« Ce qui est frappant, c'est l'arrivée en force des compagnies chinoises alors que l'Irak était, jusqu'à la nationalisation totale du pétrole en 1975, une chasse gardée des Britanniques », relève Rouba Housari, fondatrice du site spécialisé Iraq Oil Forum.
La compagnie chinoise CNPC, associée à la britannique BP, a signé mardi l'accord définitif pour développer Roumaila, dans le sud de l'Irak, le plus grand champ pétrolifère du pays avec des réserves estimées à 17,7 milliards de barils.
Le contrat de service pour la CNPC est d'une durée de 20 ans avec une possibilité d'extension de cinq ans. La CNPC est actionnaire à 37 % du consortium contre 38 % à BP et 25 % au gouvernement de Bagdad.
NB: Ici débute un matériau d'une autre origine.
(** ** Reading back *)

(** What a read of a key answers: the abstract content of the table. *)
Definition content (now : Z) (t : Table) (key : string) (db : DB) : result (option Item) :=
  match data_get t key db with
  | None => Ok None
  | Some raw => it ← ItemFromJSON raw; Ok (if expired now t it then None else Some it)
  end.

Lemma getTable_defines name t db : defines name t db -> getTable name db = Ret (Ok (t, db)).
Proof. unfold defines, getTable, mbind, T_bind, read. simpl. by intros ->. Qed.

Lemma loadItem_content now t key db : loadItem now t key db = lift (content now t key db) db.
Proof.
  unfold loadItem, content, data_get, mbind, T_bind, read. simpl.
  destruct (db_data db !! dataBucket (t_name t)) as [b|]; simpl; [|done].
  destruct (bget key b) as [raw|]; [|done]. unfold lift. by destruct (ItemFromJSON raw).
Qed.

Lemma GetItem_content now name t rawKey key attrs db :
  defines name t db -> KeyFromWire t rawKey = Ok (key, attrs) ->
  GetItem now name rawKey db = Ret (content now t key db).
Proof.
  intros Hd Hk. unfold GetItem, View, getItem. unfold mbind at 2, T_bind at 1.
  rewrite (getTable_defines _ _ _ Hd). cbn [mbind outcome_mbind outcome_bind].
  unfold mbind, T_bind, lift. rewrite Hk. simpl. rewrite loadItem_content. unfold lift.
  by destruct (content now t key db).
Qed.

Lemma content_write now t key new db db' :
  new_ok t key new ->
  (forall k, data_get t k db' = if decide (k = key) then ItemJSON <$> new else data_get t k db) ->
  forall k, content now t k db' =
    if decide (k = key)
    then Ok (match new with Some it => if expired now t it then None else Some it | None => None end)
    else content now t k db.
Proof.
  intros Hn Hd k. unfold content. rewrite Hd. destruct (decide (k = key)); [|done].
  destruct new as [it|]; [|done]. destruct Hn as [W _]. simpl. by rewrite ItemFromJSON_ItemJSON.
Qed.
(* ===== verification/Paging.v ===== *)
(** * Paging: cursor walks and pages

    What the cursor walks of queries and scans visit, what a page evaluates of it, and
    what a client that follows the pages collects. *)

From stdpp Require Import sorting.
From S2P Require Import Prelude Bytes Wire Decimal Item KeyEnc Lexer Path Cond KeyCond Bolt Cursor Table Query.

(** ** What a walk visits *)

(** Forwards from the start of a partition, the walk visits the partition. *)
Lemma walk_forward {V} (step : string * V -> page -> outcome (page * bool)) p l pg :
  StronglySorted key_lt l -> (forall e, e ∈ l -> ~ bytes_lt e.1 p) ->
  (forall e pg, has_prefix e.1 p = false -> step e pg = mret (pg, false)) ->
  walk step l pg = walk step (List.filter (fun e => has_prefix e.1 p) l) pg.
Proof.
  intros Hs Hb Hstep. revert pg. induction Hs as [|e l Hl IH He]; intros pg; [done|].
  rewrite Forall_forall in He. rewrite filter_cons_bool. destruct (has_prefix e.1 p) eqn:E.
  - cbn [walk]. destruct (step e pg) as [[[pg' []]|]| |]; simpl; try done.
    apply IH. intros x Hx. apply Hb. by right.
  - cbn [walk]. rewrite (Hstep e pg E). simpl. rewrite filter_none; [done|]. intros x Hx.
    destruct (has_prefix x.1 p) eqn:Ex; [|done]. apply has_prefix_spec in Ex as (u & Eu).
    exfalso. specialize (He x Hx). unfold key_lt in He. rewrite Eu in He.
    apply (noprefix_lt _ _ _ E) in He. apply (Hb e); [by left|done].
Qed.

(** Backwards, the walk skips what is above the partition. *)
Lemma walk_backward {V} (step : string * V -> page -> outcome (page * bool)) p l pg :
  StronglySorted (flip key_lt) l ->
  (forall e pg, has_prefix e.1 p = false -> step e pg = mret (pg, negb (bytes_ltb e.1 p))) ->
  walk step l pg = walk step (List.filter (fun e => has_prefix e.1 p) l) pg.
Proof.
  intros Hs Hstep. revert pg. induction Hs as [|e l Hl IH He]; intros pg; [done|].
  rewrite Forall_forall in He. rewrite filter_cons_bool. destruct (has_prefix e.1 p) eqn:E.
  - cbn [walk]. destruct (step e pg) as [[[pg' []]|]| |]; simpl; auto.
  - cbn [walk]. rewrite (Hstep e pg E). simpl. destruct (bytes_ltb e.1 p) eqn:Eb; simpl; [|apply IH].
    rewrite filter_none; [done|]. intros x Hx.
    destruct (has_prefix x.1 p) eqn:Ex; [|done]. exfalso. apply (prefix_not_below _ _ Ex).
    etrans; [by apply He|by apply bytes_ltb_spec].
Qed.

(** ** Partial maps over sorted lists *)

Lemma sorted_NoDup {A} (l' : list (string * A)) : StronglySorted (fun a b => a.1 <> b.1) l' -> NoDup l'.*1.
Proof.
  induction 1 as [|a l' Hl IH Ha]; [constructor|]. simpl. constructor; [|done].
  intros (b & E & Hb)%list_elem_of_fmap. rewrite Forall_forall in Ha. by apply (Ha b Hb).
Qed.

Lemma sorted_snd {A} (R : A -> A -> Prop) (l' : list (string * A)) :
  StronglySorted (fun a b => R a.2 b.2) l' -> StronglySorted R l'.*2.
Proof.
  induction 1 as [|a l' Hl IH Ha]; [constructor|]. simpl. constructor; [done|].
  rewrite Forall_forall in Ha. apply Forall_forall. intros b (c & -> & Hc)%list_elem_of_fmap. by apply Ha.
Qed.

Lemma omap_split {A C} (f : A -> option C) l pre c post :
  omap f l = pre ++ c :: post ->
  exists la x lb, l = la ++ x :: lb /\ f x = Some c /\ omap f lb = post.
Proof.
  revert pre; induction l as [|x l IH]; intros pre H; [by destruct pre|]. simpl in H.
  destruct (f x) as [a|] eqn:E.
  - destruct pre as [|a' pre]; injection H as -> H.
    + exists [], x, l. done.
    + destruct (IH pre H) as (la & y & lb & -> & ? & ?). by exists (x :: la), y, lb.
  - destruct (IH pre H) as (la & y & lb & -> & ? & ?). by exists (x :: la), y, lb.
Qed.

(** In a sorted list, what comes after a member is what is greater. *)
Lemma sorted_after {A} (R : A -> A -> Prop) (p : A -> bool) la x lb :
  StronglySorted R (la ++ x :: lb) -> (forall y, R x y -> p y = true) ->
  (forall y, R y x -> p y = false) -> p x = false -> List.filter p (la ++ x :: lb) = lb.
Proof.
  intros Hs Ha Hb Hx. rewrite List.filter_app, filter_cons_bool, Hx.
  assert (StronglySorted R (x :: lb) /\ forall y, y ∈ la -> R y x) as [Hl Hla].
  { induction la as [|z la IH]; [by split; [|intros y Hy%not_elem_of_nil]|]. simpl in Hs.
    inversion Hs as [|?? Hs' Hz]; subst. destruct (IH Hs') as [? ?]. split; [done|].
    rewrite Forall_forall in Hz. intros y [->|Hy]%elem_of_cons; [|auto].
    apply Hz. apply elem_of_app. right. by left. }
  rewrite filter_none by (intros y Hy; apply Hb; auto). apply filter_all.
  inversion Hl as [|?? _ Hf]; subst. rewrite Forall_forall in Hf. auto.
Qed.

Section fill.
Context (t : Table) (idx : option Index) (filt : option condNode) (limit : Z).

(** A page takes evaluated items until it is full. *)
Fixpoint fill (cands : list (Item * json)) (pg : page) : result page :=
  match cands with
  | [] => Ok pg
  | (it, raw) :: cands' =>
      r ← take_item t idx filt limit it raw pg;
      if r.2 : bool then fill cands' r.1 else Ok r.1
  end.

Lemma walk_fill {V} (step : string * V -> page -> outcome (page * bool)) (evals : string * V -> option (Item * json)) l pg :
  (forall e pg, e ∈ l -> step e pg =
     match evals e with None => mret (pg, true) | Some (it, raw) => Ret (take_item t idx filt limit it raw pg) end) ->
  walk step l pg = Ret (fill (omap evals l) pg).
Proof.
  revert pg; induction l as [|e l IH]; intros pg H; [done|]. cbn [walk omap list_omap].
  rewrite H by left. assert (forall pg, walk step l pg = Ret (fill (omap evals l) pg)) as IH'.
  { intros pg'. apply IH. intros e' pg'' He'. apply H. by right. }
  destruct (evals e) as [[it raw]|]; simpl; [|apply IH'].
  destruct (take_item _ _ _ _ it raw pg) as [[pg' []]|]; simpl; auto.
Qed.

(** Whether the filter keeps an item, where it answers. *)
Definition kept (it : Item) : bool := match keeps filt it with Ok b => b | Err _ => false end.

Definition answered (c : Item * json) : Prop := exists b, keeps filt c.1 = Ok b.

(** What reaches the client of some evaluated items. *)
Definition shown (cands : list (Item * json)) : list Item :=
  projectIndex idx t <$> List.filter kept cands.*1.

Lemma shown_app a b : shown (a ++ b) = shown a ++ shown b.
Proof. unfold shown. by rewrite fmap_app, List.filter_app, fmap_app. Qed.

(** A page evaluates a prefix of the candidates: all of them, or up to the one its
    position names. *)
Lemma fill_Ok cands pg :
  Forall answered cands -> o_last (p_out pg) = None ->
  exists pre post pg', cands = pre ++ post /\ fill cands pg = Ok pg' /\
    o_items (p_out pg') = o_items (p_out pg) ++ shown pre /\
    o_scanned (p_out pg') = o_scanned (p_out pg) + zlen pre /\
    (0 < limit -> o_scanned (p_out pg) < limit -> o_scanned (p_out pg') <= limit) /\
    match o_last (p_out pg') with
    | None => post = []
    | Some k => exists c, last pre = Some c /\ k = lastKey t idx c.1
    end.
Proof.
  intros Ha. revert pg. induction Ha as [|[it raw] cands (b & Hb) Ha IH]; intros pg Hpg.
  { exists [], [], pg. unfold zlen. simpl. rewrite Hpg, app_nil_r. repeat split; try done; lia. }
  cbn [fill]. unfold take_item at 1. simpl in Hb.
  assert (shown [(it, raw)] = if b then [projectIndex idx t it] else []) as Es.
  { unfold shown. simpl. unfold kept. rewrite Hb. by destruct b. }
  rewrite Hb. cbn [mbind result_bind]. destruct (_ || _) eqn:Efull; simpl.
  - exists [(it, raw)], cands. eexists. split; [done|]. split; [done|]. simpl. rewrite Es.
    split; [by destruct b; rewrite ?app_nil_r|]. split; [by rewrite zlen_cons|]. split; [lia|]. eauto.
  - match goal with |- context [fill cands ?p] => destruct (IH p) as (pre & post & pg' & -> & -> & Hi & Hs & Hl & Hk) end; [done|].
    apply orb_false_iff in Efull as [El _]. simpl in *.
    exists ((it, raw) :: pre), post, pg'. split; [done|]. split; [done|].
    change ((it, raw) :: pre) with ([(it, raw)] ++ pre). rewrite shown_app, Es, Hi.
    split; [destruct b; by rewrite <- ?app_assoc|]. split; [rewrite zlen_app; change (zlen [(it, raw)]) with 1; lia|].
    split. { intros H0 H1. apply Hl; [done|]. apply andb_false_iff in El as [?|?]; lia. }
    destruct (o_last (p_out pg')); [|done]. destruct Hk as (c & Hc & ->). exists c. split; [|done].
    change ([(it, raw)] ++ pre) with ((it, raw) :: pre). destruct pre; [done|]. done.
Qed.

(** ** Following the pages *)

(** A client asks for pages, from the position each page names, until one has none. *)
Fixpoint collect (fuel : nat) (ask : option json -> outcome QueryOutput) (start : option json) :
  outcome (list Item) :=
  match fuel with
  | O => OutOfFuel
  | S fuel =>
      out ← ask start;
      match o_last out with
      | None => mret (o_items out)
      | Some k =>
          rest ← collect fuel ask (Some (ItemJSON k));
          mret (o_items out ++ rest)
      end
  end.

(** The page that evaluates some candidates from its start. *)
Definition page_on (cands : list (Item * json)) : outcome QueryOutput :=
  pg ← Ret (fill cands (mkPage no_output 0)); mret (p_out pg).

Lemma collect_all fuel ask start cands :
  Forall answered cands -> ask start = page_on cands ->
  (forall pre c post, cands = pre ++ c :: post -> ask (Some (ItemJSON (lastKey t idx c.1))) = page_on post) ->
  (length cands < fuel)%nat ->
  collect fuel ask start = Ret (Ok (shown cands)).
Proof.
  revert start cands; induction fuel as [|fuel IH]; intros start cands Ha Hs Hn Hf; [lia|].
  cbn [collect]. rewrite Hs. unfold page_on.
  destruct (fill_Ok cands (mkPage no_output 0) Ha eq_refl) as (pre & post & pg & -> & -> & Hi & _ & _ & Hk).
  simpl. rewrite Hi. simpl. destruct (o_last (p_out pg)).
  - destruct Hk as (c & Hc & ->). apply last_Some in Hc as (pre' & ->).
    rewrite (IH _ post).
    + simpl. by rewrite (shown_app (pre' ++ [c]) post).
    + by apply Forall_app in Ha as [_ ?].
    + apply (Hn pre' c post). by rewrite <- app_assoc.
    + intros pre c' post' ->. eapply (Hn ((pre' ++ [c]) ++ pre) c' post'). by rewrite !app_assoc.
    + rewrite !length_app in Hf. simpl in Hf. lia.
  - subst post. by rewrite app_nil_r.
Qed.
End fill.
L'objectif est de faire passer la production d'un million de barils/jour à 2,85 millions d'ici à six ans, a précisé à la presse le ministre du Pétrole, Hussein Chahristani.
La CNPC est déjà présente dans le centre du pays puisqu'elle fut la première compagnie étrangère à décrocher un contrat d'exploitation après la chute du régime de Saddam Hussein, il y a six ans. En août 2008, elle a obtenu les droits d'exploitation du champ d'al-Ahdab, près de Kout, à 220 km au sud de Bagdad, qui recèle un milliard de barils, et elle s'est engagée à y investir 3 milliards de dollars.
C'est le seul contrat signé en 1997 à l'époque de l'ancien régime de Saddam Hussein que le nouveau régime a reconduit après renégociation des termes.
« En 2011, nous produirons 40 000 b/j, et dans six ans, 115 000 b/j », s'est félicité le directeur général de CNPC, Jiang Jemin, affirmant qu'il souhaitait donner un « bon exemple pour la reconstruction de l'Irak ».
La volonté de la Chine d'être présente en Irak s'est affirmée lors du premier appel d'offres en juin. Quatre compagnies chinoises sélectionnées, la CNPC, la CNOOC, la SINOCHEM et la SINOPEC, se sont retrouvées dans huit des 14 consortiums formés pour la compétition, et, avec leurs partenaires, elles étaient arrivées en tête dans six des huit champs mis aux enchères.
Ce désir d'être en Irak a conduit la SINOPEC à s'implanter au Kurdistan, en achetant la compagnie ADDAX, reprenant de ce fait les droits d'exploration et d'exploitation dans la région autonome au nord du pays. Ceci lui a valu l'ire du gouvernement central qui l'a exclue des prochaines compétitions.
Contrairement aux majors occidentales, la CNPC et BP ont jugé qu'il valait mieux accepter les conditions irakiennes même si elles n'étaient pas à la hauteur de leurs espérances, plutôt que de perdre le marché.
« La stratégie chinoise consiste à s'implanter dans les pays producteurs de pétrole pour garantir sa sécurité d'approvisionnement à long terme. Ces compagnies n'ont pas les mêmes contraintes que leurs rivales occidentales tenues de réaliser des profits qui satisfassent leurs actionnaires », a expliqué Rouba Housari.
Pour cette experte, « ces compagnies publiques chinoises agissent dans le cadre d'intérêts étatiques et non dans la logique du pur profit. Elles acceptent d'engranger moins par baril si cela garantit aux sous-traitants chinois et aux produits made in China une part du marché irakien ».
Les Chinois ont l'intention d'avoir la même stratégie agressive pour le second appel d'offres à Bagdad les 11 et 12 décembre.
Dix contrats concernant des champs non exploités sont mis aux enchères. Fortes du coup de maître avec BP, elles seront sans doute sollicitées par des compagnies étrangères pour entrer dans leurs cartels.